Hot Docs, the Canadian International Documentary Festival, runs April 25-May 5, 2019 at Toronto's Bloor Cinema. Visit the fest's official site for more details.

by Bill Chambers A co-production of ARTE France and PBS's "Frontline", On the President's Orders covers a period of relative calm in Duterte's Philippine Drug War, which saw a death toll of 3,000 suspected drug pushers in its first year. In an effort to curtail the amount of bloodshed on both sides, Jemar Modequillo is installed as the new police chief in Manila's Caloocan district, the epicentre of the country's drug-related violence, and sets to work remolding the trigger-happy "wankers" under his command into a constabulary that patrols the seediest streets in search of alleged suspects to haul off to a seriously overpopulated jail. As we see, there is little distinction made between dealers and users (who typically aren't motivated enough to sell drugs), and a profound lack of empathy for addicts in general among members of law enforcement. "Drug users are a nuisance for society.
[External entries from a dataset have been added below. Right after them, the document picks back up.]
Lemma Forall_admitted_insert n t (ts : list thread) : admitted t = false →
  Forall (λ t, admitted t = false) ts → Forall (λ t, admitted t = false) (<[n := t]> ts).
Proof. intros Ht H. by apply Forall_insert. Qed.

Lemma enqueue_step_ok n g : logger_ok g → logger_ok (enqueue_step n g).
Proof.
  intros H. unfold enqueue_step. destruct (lg_threads g !! n) as [[r|r|]|] eqn:En; [| | |done]; pose proof (lookup_lt_Some _ _ _ En) as Hn.
  - destruct (lg_accepting g) eqn:Ea.
    + destruct H. constructor; cbn; try done; [by rewrite length_insert|]. intros Hs. by rewrite lo_stop0 in Ea.
    + destruct H. constructor; cbn; try done; [lia|by rewrite length_insert|]. intros Hs He. apply Forall_admitted_insert; auto.
  - destruct (Z.ltb_spec (Z.of_nat (length (lg_queue g))) capacity).
    + destruct H. constructor; cbn; try done.
      * by rewrite !(assoc_L (++)), <- (assoc_L (++) (lg_written g)), lo_order0.
      * rewrite length_app. cbn. lia.
      * by rewrite length_insert.
      * intros Hs He. apply Forall_admitted_insert; auto.
      * intros Hd He. pose proof (lo_graceful0 (lo_past0 ltac:(by rewrite Hd)) He) as Hf. by apply (Forall_lookup_1 _ _ _ _ Hf) in En.
    + destruct H. constructor; cbn; try done; [lia|by rewrite length_insert|]. intros Hs He. apply Forall_admitted_insert; auto.
  - destruct H. constructor; cbn; try done.
    + rewrite length_delete by eauto. lia.
    + intros Hs He. apply Forall_delete; auto.
Qed.

Lemma logger_step_ok b g : logger_ok g → logger_ok (logger_step b g).
Proof.
  intros H. unfold logger_step, drain_step, write_record. pose proof (lo_order _ H) as Ho. destruct (lg_pc g) as [| |r d|] eqn:Ep; cbn [writing app] in Ho.
  - destruct (lg_queue g) as [|r rest] eqn:Eq.
    + destruct (lg_stopped g) eqn:Es; [|done]. destruct H. by constructor; cbn; rewrite ?Eq, ?Ep in *.
    + destruct (lg_stopped g && b) eqn:Es.
      * apply andb_true_iff in Es as [Es _]. destruct H. by constructor; cbn; rewrite ?Eq, ?Ep in *.
      * destruct H. rewrite Eq in lo_bound0. cbn in lo_bound0. constructor; cbn; try done. lia.
  - destruct (lg_queue g) as [|r rest] eqn:Eq.
    + destruct H. rewrite Ep in *. by constructor; cbn; rewrite ?Eq in *.
    + destruct H. rewrite Eq in lo_bound0. rewrite Ep in *. cbn in lo_bound0. constructor; cbn; try done. lia.
  - destruct H. rewrite Ep in *. constructor; cbn; try done; try (by destruct d).
    destruct d; cbn; by rewrite <- (assoc_L (++)).
  - done.
Qed.

Lemma logger_handle_ok ev g : logger_ok g → logger_ok (handle ev g).
Proof.
  intros H. destruct ev as [r|n|b| | |]; cbn [handle].
  - destruct H. constructor; cbn; try done; [rewrite length_app; cbn; lia|]. intros Hs He. apply Forall_app. split; [auto|by repeat constructor].
  - by apply enqueue_step_ok.
  - by apply logger_step_ok.
  - destruct H. by constructor.
  - destruct (negb (lg_accepting g) && (lg_inFlight g =? 0)) eqn:E; [|done]. apply andb_true_iff in E as [Ea%negb_true_iff Ef].
    destruct H. constructor; cbn; try done. intros _ _. destruct (lg_threads g); [constructor|cbn in lo_flight0; lia].
  - destruct (_ && _) eqn:E; [|done]. apply andb_true_iff in E as [Ea%negb_true_iff _]. destruct H. by constructor.
Qed.

Lemma run_logger_ok evs g : logger_ok g → logger_ok (run_logger evs g).
Proof. revert g. unfold run_logger. induction evs as [|ev evs IH]; intros g H; [done|]. cbn. by apply IH, logger_handle_ok. Qed.

Lemma new_logger_ok : 0 ≤ capacity → logger_ok NewCompletionLogger.
Proof. intros H. by constructor. Qed.
End logger.

(** The completion log writes what it accepts.  Under every interleaving of
    calls of [Enqueue], the worker and shutdowns, the written records, the one
    being written and the queued ones are exactly the accepted records in
    order, the queue stays within its capacity, every refused call is counted
    as dropped, and the gate counts exactly the calls in progress; and when no
    shutdown gave up waiting for them, the worker has written every accepted
    record by the time it ends. *)
Theorem completion_log_conserved n evs :
  let capacity := completion_capacity n in
  let g := run_logger capacity evs NewCompletionLogger in
  lg_written g ++ writing (lg_pc g) ++ lg_queue g = lg_accepted g ∧
  Z.of_nat (length (lg_queue g)) ≤ capacity ∧
  lg_dropped g = lg_refused g ∧
  lg_inFlight g = Z.of_nat (length (lg_threads g)) ∧
  (lg_pc g = WDone → lg_expired g = false → lg_written g = lg_accepted g).
Proof.
  cbv zeta. assert (0 ≤ completion_capacity n) as Hc.
  { unfold completion_capacity, defaultCompletionQueueCapacity. destruct (Z.leb_spec n 0); lia. }
  pose proof (run_logger_ok _ evs _ (new_logger_ok _ Hc)) as []. split_and!; try done.
  intros Ep He. rewrite <- lo_order0, Ep, lo_done0 by done. by rewrite !app_nil_r.
Qed.

(** ** The lifecycle of handlers *)

(** The wait group and whether the sentinel has been released. *)
Record RequestLifecycle := mkLifecycle { rl_active : Z; rl_released : bool }.

Definition NewRequestLifecycle : RequestLifecycle := mkLifecycle 1 false.
Definition Handler_begin (l : RequestLifecycle) : RequestLifecycle := mkLifecycle (rl_active l + 1) (rl_released l).
Definition Handler_end (l : RequestLifecycle) : RequestLifecycle := mkLifecycle (rl_active l - 1) (rl_released l).
Definition StopAccepting (l : RequestLifecycle) : RequestLifecycle := if rl_released l then l else mkLifecycle (rl_active l - 1) true.
(** [Wait] is past its [WaitGroup]. *)
Definition Wait_done (l : RequestLifecycle) : bool := rl_active l =? 0.

Inductive lifecycle_op := LBegin | LEnd | LStop.
Definition lifecycle_step (op : lifecycle_op) (s : RequestLifecycle * Z) : RequestLifecycle * Z :=
  let '(l, running) := s in
  match op with
  | LBegin => (Handler_begin l, running + 1)
  | LEnd => if running =? 0 then s else (Handler_end l, running - 1)
  | LStop => (StopAccepting l, running)
  end.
Unless you get rid of a pest, it will get bigger," says the prison warden, Agustin, who gets his jollies out of hurting the detainees and isn't shy about it on camera. 'On the president's orders,' in other words, Modequillo created his own version of ICE, substituting junkies for migrants–and on one level, the film feels as if it's intended as a counterweight to Trump's characteristically mindless praise of fellow media-hating despot Duterte at a 2017 summit in Manila. On another level, like a lot of current documentaries (including the two I've already covered for this year's Hot Docs), On the President's Orders suggests a creative solution to critiquing a subject who's just too overexposed and partisan for any documentarian to have a real shot at being heard. We're in a redux of the Bush era, in that sense.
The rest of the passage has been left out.